GPX4-dependent ferroptosis governs ILC2 homeostasis and colitis progression.

The critical role of group 2 innate lymphoid cells (ILC2s) in host defense and mucosal inflammation has been well established, yet the mechanisms underlying ILC2 survival and death remain unknown. Here, we report that ILC2s are vulnerable to ferroptosis, as evidenced by an abundance of ferroptosis signature genes and the accumulation of lipid peroxidation in ILC2s.

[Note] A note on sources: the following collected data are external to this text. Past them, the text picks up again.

(* ===== verification/BlobTransfer.v ===== *)
(** * A transfer, end to end

    The sender's behaviour and the receiver's behaviour, connected by their
    handlers: each command the sender queues reaches the receiver as the dual
    event ([BlobHandlerProps.message_roundtrip], [BlobProtocol.recv_reads_frame]),
    and the acknowledgement of a chunk lets the sender read the next one. *)

From stdpp Require Import base gmap sets list strings fin_maps.
From Stdlib Require Import Lia NArith.
From S2P Require Import Prelude Std Core Stream BlobProtocol BlobTypes BlobHandler BlobHandlerProps.
From S2P Require Import BlobBehaviour BlobDemo BlobBehaviourProps BlobReceive.

Section transfer.
Context {P : Platform}.

(** The one command queued between two states of the sender. *)
Definition sent_chunk (a a' : Behaviour) : option FromBehaviourEvent :=
  match drop (length (pending_handler_event a)) (pending_handler_event a') with
  | [NotifyHandler _ _ ev] => Some ev
  | _ => None
  end.

(** The sender handles an event, the command it queues reaches the receiver:
    the new states, and whether the sender still has the transfer. *)
Definition exchange (fuel : nat) (now : N) (peer_a peer_b : PeerId) (id : N) (ev : ToBehaviourEvent)
    (a b : Behaviour) : outcome (Behaviour * Behaviour * bool) :=
  a' ← on_connection_handler_event fuel now peer_b ev a;
  chunk ← expect (sent_chunk a a') "no command queued";
  b' ← on_connection_handler_event fuel now peer_a (dual chunk) b;
  Return (a', b', bool_decide (is_Some (ongoing_send a' !! id))).

(** The transfer after its first chunk; it ends with the receiver before and
    after the last chunk. *)
Definition transfer_body (fuel : nat) (now : N) (peer_a peer_b : PeerId) (id rtt : N)
    (st : Behaviour * Behaviour) : outcome ((Behaviour * Behaviour) + (Behaviour * Behaviour * Behaviour)) :=
  let '(a, b) := st in
  '(a', b', more) ← exchange fuel now peer_a peer_b id (HSendProgressed id rtt) a b;
  Return (if more : bool then inl (a', b') else inr (a', b, b')).

Definition transfer (fuel rounds : nat) (now : N) (peer_a peer_b : PeerId) (id rtt : N)
    (a b : Behaviour) : outcome (Behaviour * Behaviour * Behaviour) :=
  '(a', b', more) ← exchange fuel now peer_a peer_b id (FileSendAccepted id) a b;
  if more : bool then loop (transfer_body fuel now peer_a peer_b id rtt) rounds (a', b')
  else Return (a', b, b').

(** A file the operating system always writes to. *)
Definition os_writes (f : File) : Prop := ∀ i, ∃ n, f_os f i = OsUpTo (S n).

(** The sender has [left] still to read of [size] bytes; it announced [total]
    to [peer]. *)
Definition sending_to (a : Behaviour) (id : N) (peer : PeerId) (total size : N) (left : bytes) : Prop :=
  ∃ r, ongoing_send a !! id = Some r ∧ OngoingFileSend.local_send_id r = id ∧
    File.os_reliable (OngoingFileSend.file_handle r) ∧
    File.rest (OngoingFileSend.file_handle r) = left ∧
    OngoingFileSend.remote r = peer ∧ OngoingFileSend.bytes_total r = total ∧
    (OngoingFileSend.bytes_sent r + N.of_nat (length left) = size)%N ∧ (size < U64)%N.
Definition sending (a : Behaviour) (id : N) (left : bytes) : Prop :=
  ∃ peer total size, sending_to a id peer total size left.

(** The receiver has written [got] to the file and expects [left] more. *)
Definition receiving (b : Behaviour) (id lid total : N) (got left : bytes) : Prop :=
  ∃ r, ongoing_recv b !! id = Some r ∧ OngoingFileRecv.local_recv_id r = lid ∧
    OngoingFileRecv.bytes_total r = total ∧
    (OngoingFileRecv.bytes_received r + N.of_nat (length left) = total)%N ∧
    f_bytes (OngoingFileRecv.file_handle r) = got ∧
    File.at_end (OngoingFileRecv.file_handle r) ∧ os_writes (OngoingFileRecv.file_handle r).

(** What is left of a behaviour when its queues and its timer are set aside, and
    one transfer besides: the other transfers of the sender, of the receiver. *)
Definition Tables : Type :=
  gset PeerId * (N * gmap N PendingSend.t * gmap N OngoingFileSend.t) * (N * gmap N PendingRecv.t * gmap N OngoingFileRecv.t).
Definition tables (s : Behaviour) : Tables :=
  (connected_peers s, (send_counter s, pending_send s, ongoing_send s), (recv_counter s, pending_recv s, ongoing_recv s)).
Definition other_sends (id : N) (s : Behaviour) : Tables := tables (set_ongoing_send (delete id (ongoing_send s)) s).
Definition other_recvs (id : N) (s : Behaviour) : Tables := tables (set_ongoing_recv (delete id (ongoing_recv s)) s).

(** One read of the sender. *)
Lemma progress_ongoing_send_to now id peer total size a left :
  sending_to a id peer total size left →
  ∃ buf left' a', progress_ongoing_send now id a = Return a' ∧ left = buf ++ left' ∧
    (N.of_nat (length buf) ≤ CHUNK)%N ∧
    pending_handler_event a' = pending_handler_event a ++ [NotifyHandler peer Any (FileChunk id buf)] ∧
    out_events a' = out_events a ∧ expiry_check_throttle a' = expiry_check_throttle a ∧
    (buf = [] → left = [] ∧ ongoing_send a' !! id = None) ∧
    (buf ≠ [] → sending_to a' id peer total size left') ∧ other_sends id a' = other_sends id a.
Proof.
  intros (r & Hr & Hid & Hos & Hrest & Hpeer & Htotal & Hsum & Hsize). unfold progress_ongoing_send. rewrite Hr.
  destruct (File.read FILE_CHUNK_SIZE (OngoingFileSend.file_handle r)) as [[buf|e] f] eqn:Hread.
  2: { unfold File.read in Hread. destruct (Hos (f_calls (OngoingFileSend.file_handle r))) as [k E].
       rewrite E in Hread. done. }
  apply File.read_ok in Hread as (Hbuf & Hlen & Hnil & _ & Hosf). rewrite Hrest in Hbuf, Hnil.
  rewrite FILE_CHUNK_SIZE_eq in Hlen.
  assert (Hsplit : length left = length buf + length (File.rest f)) by (by rewrite Hbuf at 1; rewrite length_app).
  rewrite u64_add_small by lia. simpl. rewrite Hid.
  rewrite Hpeer. exists buf, (File.rest f).
  destruct (Nat.eqb_spec (length buf) 0) as [E|E].
  - apply nil_length_inv in E as ->. eexists. split; [done|]. split_and!; try done.
    + intros _. destruct (Hnil eq_refl) as [?|?]; [done|]. split; [done|]. simpl. by rewrite lookup_delete_eq.
    + unfold other_sends. simpl. by rewrite delete_delete_eq, delete_insert_eq.
  - eexists. split; [done|]. split_and!; try done; [by intros ->|..].
    + intros _. eexists. simpl. rewrite lookup_insert_eq. split; [done|]. simpl. split_and!; try done; [|lia].
      unfold File.os_reliable. by rewrite Hosf.
    + unfold other_sends. simpl. by rewrite delete_insert_eq.
Qed.

Lemma progress_ongoing_send_step now id a left :
  sending a id left →
  ∃ peer buf left' a', progress_ongoing_send now id a = Return a' ∧ left = buf ++ left' ∧
    (N.of_nat (length buf) ≤ CHUNK)%N ∧
    pending_handler_event a' = pending_handler_event a ++ [NotifyHandler peer Any (FileChunk id buf)] ∧
    (buf = [] → left = [] ∧ ongoing_send a' !! id = None) ∧
    (buf ≠ [] → sending a' id left').
Proof.
  intros (peer & total & size & H). exists peer.
  destruct (progress_ongoing_send_to now id peer total size a left H)
    as (buf & left' & a' & ? & ? & ? & ? & _ & _ & ? & Hs & _).
  exists buf, left', a'. split_and!; try done. intros Hne. exists peer, total, size. by apply Hs.
Qed.

(** One chunk of the receiver. *)
Lemma progress_ongoing_recv_step fuel now id lid total got buf left b :
  receiving b id lid total got (buf ++ left) → buf ≠ [] → length buf < fuel → (total < U64)%N →
  ∃ b', progress_ongoing_recv fuel now id buf b = Return b' ∧
    receiving b' id lid total (got ++ buf) left ∧ out_events b' = out_events b ∧
    pending_handler_event b' = pending_handler_event b ∧ expiry_check_throttle b' = expiry_check_throttle b ∧
    other_recvs id b' = other_recvs id b.
Proof.
  intros (r & Hr & Hlid & Htot & Hsum & Hgot & Hend & Hos) Hne Hfuel Htotal.
  unfold progress_ongoing_recv. rewrite Hr.
  destruct (Nat.eqb_spec (length buf) 0) as [E|_]; [by apply nil_length_inv in E|].
  assert (Hprog : File.os_progress (OngoingFileRecv.file_handle r)) by (intros i; right; apply Hos).
  rewrite length_app in Hsum.
  destruct (write_chunk_spec fuel buf _ Hne Hprog Hfuel) as ([f [n|e]] & -> & Hos' & Hw); simpl.
  - destruct Hw as [-> Hw]. destruct (Hw Hend) as [Hend' Hb].
    rewrite u64_add_small by lia. simpl. eexists. split; [done|].
    split; [|split_and!; try done; unfold other_recvs; simpl; by rewrite delete_insert_eq, delete_delete_eq].
    eexists. simpl. rewrite lookup_insert_eq. split; [done|]. simpl.
    split_and!; try done; [lia|congruence|]. unfold os_writes. by rewrite Hos'.
  - destruct Hw as [[i Hi] _]. destruct (Hos i) as [n E]. congruence.
Qed.

Lemma progress_ongoing_recv_end fuel now id lid total got b :
  receiving b id lid total got [] →
  ∃ b', progress_ongoing_recv fuel now id [] b = Return b' ∧
    ongoing_recv b' !! id = None ∧ out_events b' = out_events b ++ [RecvProgressed lid total total] ∧
    pending_handler_event b' = pending_handler_event b ∧ expiry_check_throttle b' = expiry_check_throttle b ∧
    other_recvs id b' = other_recvs id b.
Proof.
  intros (r & Hr & <- & <- & Hsum & _). unfold progress_ongoing_recv. rewrite Hr. simpl in *.
  rewrite (proj2 (N.eqb_eq _ _)) by lia. simpl. eexists. split; [done|]. simpl.
  rewrite lookup_delete_eq. split_and!; try done. unfold other_recvs. simpl. by rewrite delete_delete_eq.
Qed.

(** What an exchange of a chunk leads to, from a sender that reads on. *)
Definition exchanged (id lid total : N) (outs : list OutEvent) (all left : bytes)
    (b : Behaviour) (res : Behaviour * Behaviour * bool) : Prop :=
  let '(a', b', more) := res in
  if more : bool then
    ∃ got' left', length left' < length left ∧ got' ++ left' = all ∧ sending a' id left' ∧
      receiving b' id lid total got' left' ∧ out_events b' = outs
  else
    left = [] ∧ ongoing_send a' !! id = None ∧ ongoing_recv b' !! id = None ∧
    out_events b' = outs ++ [RecvProgressed lid total total] ∧
    receiving b id lid total all [].

Lemma exchange_step fuel now peer_a peer_b id lid total outs all got left ev a a1 b :
  (∀ a2, progress_ongoing_send now id a1 = Return a2 →
     ∃ a', on_connection_handler_event fuel now peer_b ev a = Return a' ∧
       pending_handler_event a' = pending_handler_event a2 ∧ ongoing_send a' = ongoing_send a2) →
  pending_handler_event a1 = pending_handler_event a →
  (CHUNK < N.of_nat fuel)%N → (total < U64)%N →
  sending a1 id left → receiving b id lid total got left → got ++ left = all → out_events b = outs →
  ∃ res, exchange fuel now peer_a peer_b id ev a b = Return res ∧
         exchanged id lid total outs all left b res.
Proof.
  intros Hev Hq Hfuel Htotal Hsend Hrecv Hall Houts.
  destruct (progress_ongoing_send_step now id a1 left Hsend)
    as (peer & buf & left' & a2 & Hp & Hsplit & Hlen & Hq2 & Hnil & Hcons).
  destruct (Hev a2 Hp) as (a' & Ha' & Hq' & Hos').
  unfold exchange. rewrite Ha'. simpl.
  assert (sent_chunk a a' = Some (FileChunk id buf)) as ->.
  { unfold sent_chunk. by rewrite Hq', Hq2, Hq, drop_app_length. }
  simpl. destruct (decide (buf = [])) as [->|Hne].
  - destruct (Hnil eq_refl) as [-> Hnone]. rewrite app_nil_r in Hall. subst got.
    destruct (progress_ongoing_recv_end fuel now id lid total all b Hrecv) as (b' & -> & Hnb & Hob & _).
    simpl. eexists. split; [done|]. unfold exchanged. rewrite Hos', Hnone.
    rewrite bool_decide_eq_false_2 by (by intros [? ?]). by rewrite Hob, Houts.
  - assert (Hfuel' : length buf < fuel) by lia. rewrite Hsplit in Hrecv.
    destruct (progress_ongoing_recv_step fuel now id lid total got buf left' b Hrecv Hne Hfuel' Htotal)
      as (b' & -> & Hrecv' & Hob & _).
    simpl. eexists. split; [done|]. unfold exchanged.
    destruct (Hcons Hne) as (peer' & total' & size & r & Hr & Hrest). rewrite Hos'.
    rewrite bool_decide_eq_true_2 by (by exists r).
    exists (got ++ buf), left'. split_and!.
    + rewrite Hsplit, length_app. destruct buf; [done|]. simpl. lia.
    + by rewrite <-app_assoc, <-Hsplit.
    + exists peer', total', size, r. by rewrite Hos'.
    + done.
    + congruence.
Qed.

Ablation of glutathione peroxidase 4 (GPX4) in ILC2s (Il5(Cre/+)Gpx4(f/f) mice) resulted in ferroptosis of ILC2s and diminished their responses. The increase in IFN-γ signaling-enhanced oxidative stress represents the mechanism underlying GPX4 ablation-induced ILC2 ferroptosis. Importantly, Il5(Cre/+)Gpx4(f/f) mice exhibited increased susceptibility to DSS-induced colitis. Clinically, ILC2s from inflammatory bowel disease (IBD) patients exhibit reduced GPX4 expression and increased lipid peroxidation. These observations revealed a previously unrecognized role of ferroptosis in ILC2 homeostasis, providing a promising therapeutic opportunity for mucosal inflammatory disorders.